▸ **WORK ITEM**: The listing below should be written out again word for word, please.

▸ **DATA SHOWN**:
■ ■ ■ ■
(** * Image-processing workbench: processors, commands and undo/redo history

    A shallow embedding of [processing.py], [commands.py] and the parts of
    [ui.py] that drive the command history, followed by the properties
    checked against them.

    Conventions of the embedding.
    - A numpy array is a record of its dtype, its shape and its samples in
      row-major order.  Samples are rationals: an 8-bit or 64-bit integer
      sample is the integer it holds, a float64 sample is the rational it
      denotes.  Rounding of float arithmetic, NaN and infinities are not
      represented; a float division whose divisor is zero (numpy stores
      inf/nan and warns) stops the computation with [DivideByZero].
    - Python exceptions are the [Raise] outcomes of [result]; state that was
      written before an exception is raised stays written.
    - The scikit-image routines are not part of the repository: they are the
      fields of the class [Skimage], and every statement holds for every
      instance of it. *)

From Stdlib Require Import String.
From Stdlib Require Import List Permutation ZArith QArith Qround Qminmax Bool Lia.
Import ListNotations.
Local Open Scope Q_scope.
■ ■ ■ ■
▸ **ANSWER TO THE PROBLEM**:
(** * Image-processing workbench: processors, commands and undo/redo history

    A shallow embedding of [processing.py], [commands.py] and the parts of
    [ui.py] that drive the command history, followed by the properties
    checked against them.

    Conventions of the embedding.
    - A numpy array is a record of its dtype, its shape and its samples in
      row-major order.  Samples are rationals: an 8-bit or 64-bit integer
      sample is the integer it holds, a float64 sample is the rational it
      denotes.  Rounding of float arithmetic, NaN and infinities are not
      represented; a float division whose divisor is zero (numpy stores
      inf/nan and warns) stops the computation with [DivideByZero].
    - Python exceptions are the [Raise] outcomes of [result]; state that was
      written before an exception is raised stays written.
    - The scikit-image routines are not part of the repository: they are the
      fields of the class [Skimage], and every statement holds for every
      instance of it. *)

From Stdlib Require Import String.
From Stdlib Require Import List Permutation ZArith QArith Qround Qminmax Bool Lia.
Import ListNotations.
Local Open Scope Q_scope.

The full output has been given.